I am on a team headed to Haiti to serve, equip, and deploy Haitian pastors so they can rebuild and minister to the people in their churches and communities.
One of the main points I want to communicate to them is found in Exodus 3:7-8. While the context of the passage is about oppression and not natural disaster, God’s response is the same: He sees, hears, knows, and acts. God sympathizes with the groans of his people and gets involved with their suffering. He already sees, hears, and knows their suffering and is facing it in its fullness even before they cried out. Now he is inviting them to face it with him, not alone.
Many of the psalms reveal the compassionate disposition of God toward those who suffer: “The Lord is near to the brokenhearted and saves the crushed in spirit” (Psalm 34:18). Suffering does not repel God. Instead it draws God near. God promises never to cut himself off from those who cry to him in distress (Psalm 9:9, 12).
God’s solidarity with and compassion for those who suffer is the motivation for his response of grief. Grief is not negative. People may claim that grief is usually negative and not something God does. But God knows their suffering. He sees, responds, and invites them to participate in the sorrow and grief he has for their situation. Those suffering are not encouraged to be silent or deny, but to feel and express their emotions, to cry or weep, to grieve the destruction they have experienced.
Jesus Has Compassion
Hebrew 2:17 links Jesus’ suffering to his disposition toward us: “Therefore he had to be made like his brothers in every respect, so that he might become a merciful and faithful high priest in the service of God.” Commenting on this passage, John Calvin explains Christ’s desire to sympathize with us as we suffer:
And it is the true teaching of faith when we in our case find the reason why the Son of God undertook our infirmities. For all knowledge without feeling the need of this benefit is cold and lifeless. But he teaches us that Christ was made subject to human affections, that He might be a merciful and faithful high priest…For in a priest, whose office it is to appease God’s wrath, to help the miserable, to raise up the fallen, to relieve the oppressed, mercy is especially required, and it is what experience produces in us.

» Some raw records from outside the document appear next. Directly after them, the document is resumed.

(** * CatGPT: a Telegram bot that talks like a cat

    Shallow embedding of [catbot/ai.py] (class [Catifier]) and
    [catbot/bot.py] (class [CatBot]).

    Conventions of the embedding.
    - A Python [str] is a Rocq [string]; a character is a code point in
      U+0000..U+00FF (texts using code points above U+00FF are outside the
      model).
    - An [async] method is a computation in the monad [M]: it threads the
      world (the objects, the files on disk, the log and the calls made so
      far) and either returns a value or raises.  A raise keeps the world
      as it was when the exception left the method.
    - The OpenAI client, the Telegram bot and pydub are external: their
      answers are the fields of an environment [Env], each a function of
      the history of events so far and of the arguments of the call. *)

From Stdlib Require Import String Ascii NArith ZArith List Bool Lia.
From stdpp Require Import base option list strings gmap fin_maps.

(** ** Python string primitives used by the bot *)
Module PyStr.
Local Open Scope N_scope.

(** [s.split(sep, maxsplit)] for a one-character separator [sep]:
    [cur] is the piece being read. *)
Fixpoint split_aux (sep : ascii) (maxsplit : nat) (cur s : string) : list string :=
  match s with
  | EmptyString => [cur]
  | String a s' =>
      match maxsplit with
      | O => [cur +:+ s]
      | S n =>
          if Ascii.eqb a sep then cur :: split_aux sep n "" s'
          else split_aux sep maxsplit (cur +:+ String a "") s'
      end
  end.

Definition split (sep : ascii) (maxsplit : nat) (s : string) : list string :=
  split_aux sep maxsplit "" s.

Fixpoint contains (c : ascii) (s : string) : bool :=
  match s with
  | EmptyString => false
  | String a s' => Ascii.eqb a c || contains c s'
  end.

Definition quote1 : ascii := ascii_of_N 39.
Definition quote2 : ascii := ascii_of_N 34.
Definition backslash : ascii := ascii_of_N 92.

Definition hex_digit (n : N) : ascii :=
  if n <? 10 then ascii_of_N (48 + n) else ascii_of_N (87 + n).

(** [str.isprintable] on U+0000..U+00FF. *)
Definition isprintable (a : ascii) : bool :=
  let n := N_of_ascii a in
  ((32 <=? n) && (n <? 127)) || ((161 <=? n) && negb (n =? 173)).

Definition repr_char (quote a : ascii) : string :=
  let n := N_of_ascii a in
  if Ascii.eqb a quote || Ascii.eqb a backslash then String backslash (String a "")
  else if n =? 9 then String backslash "t"
  else if n =? 10 then String backslash "n"
  else if n =? 13 then String backslash "r"
  else if isprintable a then String a ""
  else String backslash (String "x" (String (hex_digit (n / 16)) (String (hex_digit (n mod 16)) ""))).

Fixpoint repr_body (quote : ascii) (s : string) : string :=
  match s with
  | EmptyString => ""
  | String a s' => repr_char quote a +:+ repr_body quote s'
  end.

(** [repr(s)]: double quotes only when [s] holds a single quote and no
    double quote. *)
Definition repr (s : string) : string :=
  let quote := if contains quote1 s && negb (contains quote2 s) then quote2 else quote1 in
  String quote (repr_body quote s +:+ String quote "").

(** [str(x)] of an optional string inside an f-string: [None] prints as
    the word None. *)
Definition format_opt (x : option string) : string :=
  match x with
  | Some s => s
  | None => "None"
  end.

End PyStr.

(** ** The fragment of [re] used by the mention gate *)
Module Re.
Local Open Scope N_scope.

Inductive regex : Type :=
| Eps
| Chr (c : ascii)
| Seq (r1 r2 : regex)
| Alt (r1 r2 : regex)
| WordBoundary.

(** The literal [s] as a sequence of characters. *)
Fixpoint lit (s : string) : regex :=
  match s with
  | EmptyString => Eps
  | String c s' => Seq (Chr c) (lit s')
  end.

(** [\w] of a [str] pattern: alphanumeric or underscore. *)
Definition is_word (a : ascii) : bool :=
  let n := N_of_ascii a in
  ((48 <=? n) && (n <=? 57)) || ((65 <=? n) && (n <=? 90)) || (n =? 95)
  || ((97 <=? n) && (n <=? 122))
  || (n =? 170) || (n =? 178) || (n =? 179) || (n =? 181) || (n =? 185) || (n =? 186)
  || ((188 <=? n) && (n <=? 190))
  || ((192 <=? n) && negb (n =? 215) && negb (n =? 247)).

Definition is_word_at (c : option ascii) : bool :=
  match c with
  | Some a => is_word a
  | None => false
  end.

(** Lower case of a code point. *)
Definition lower (a : ascii) : ascii :=
  let n := N_of_ascii a in
  if ((65 <=? n) && (n <=? 90)) || ((192 <=? n) && (n <=? 222) && negb (n =? 215))
  then ascii_of_N (n + 32) else a.

(** A pattern character [c] against the text character [a]. Under
    [re.IGNORECASE] the two are compared in lower case; a pattern character
    without case (such as the at sign) is then matched by itself only,
    since [lower] sends only letters to letters. *)
Definition chr_matches (ignorecase : bool) (c a : ascii) : bool :=
  if ignorecase then Ascii.eqb (lower a) (lower c) else Ascii.eqb a c.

For it is a rare thing for those who are always happy to sympathize with the sorrows of others…The Son of God had no need of experience that He might know the emotions of mercy. But we could not be persuaded that He is merciful and ready to help us had He not become acquainted by experience with our miseries. But this, as other things, has been as a favor given to us. Therefore whenever any evils pass over us, let it ever occur to us, that nothing happens to us but what the Son of God has Himself experienced in order that He might sympathize with us; nor let us doubt but that He is at present with us as though He suffered with us…An acquaintance with our sorrows and miseries so inclines Christ to compassion, that He is constant in imploring God’s aid for us. (Commentary on Hebrews)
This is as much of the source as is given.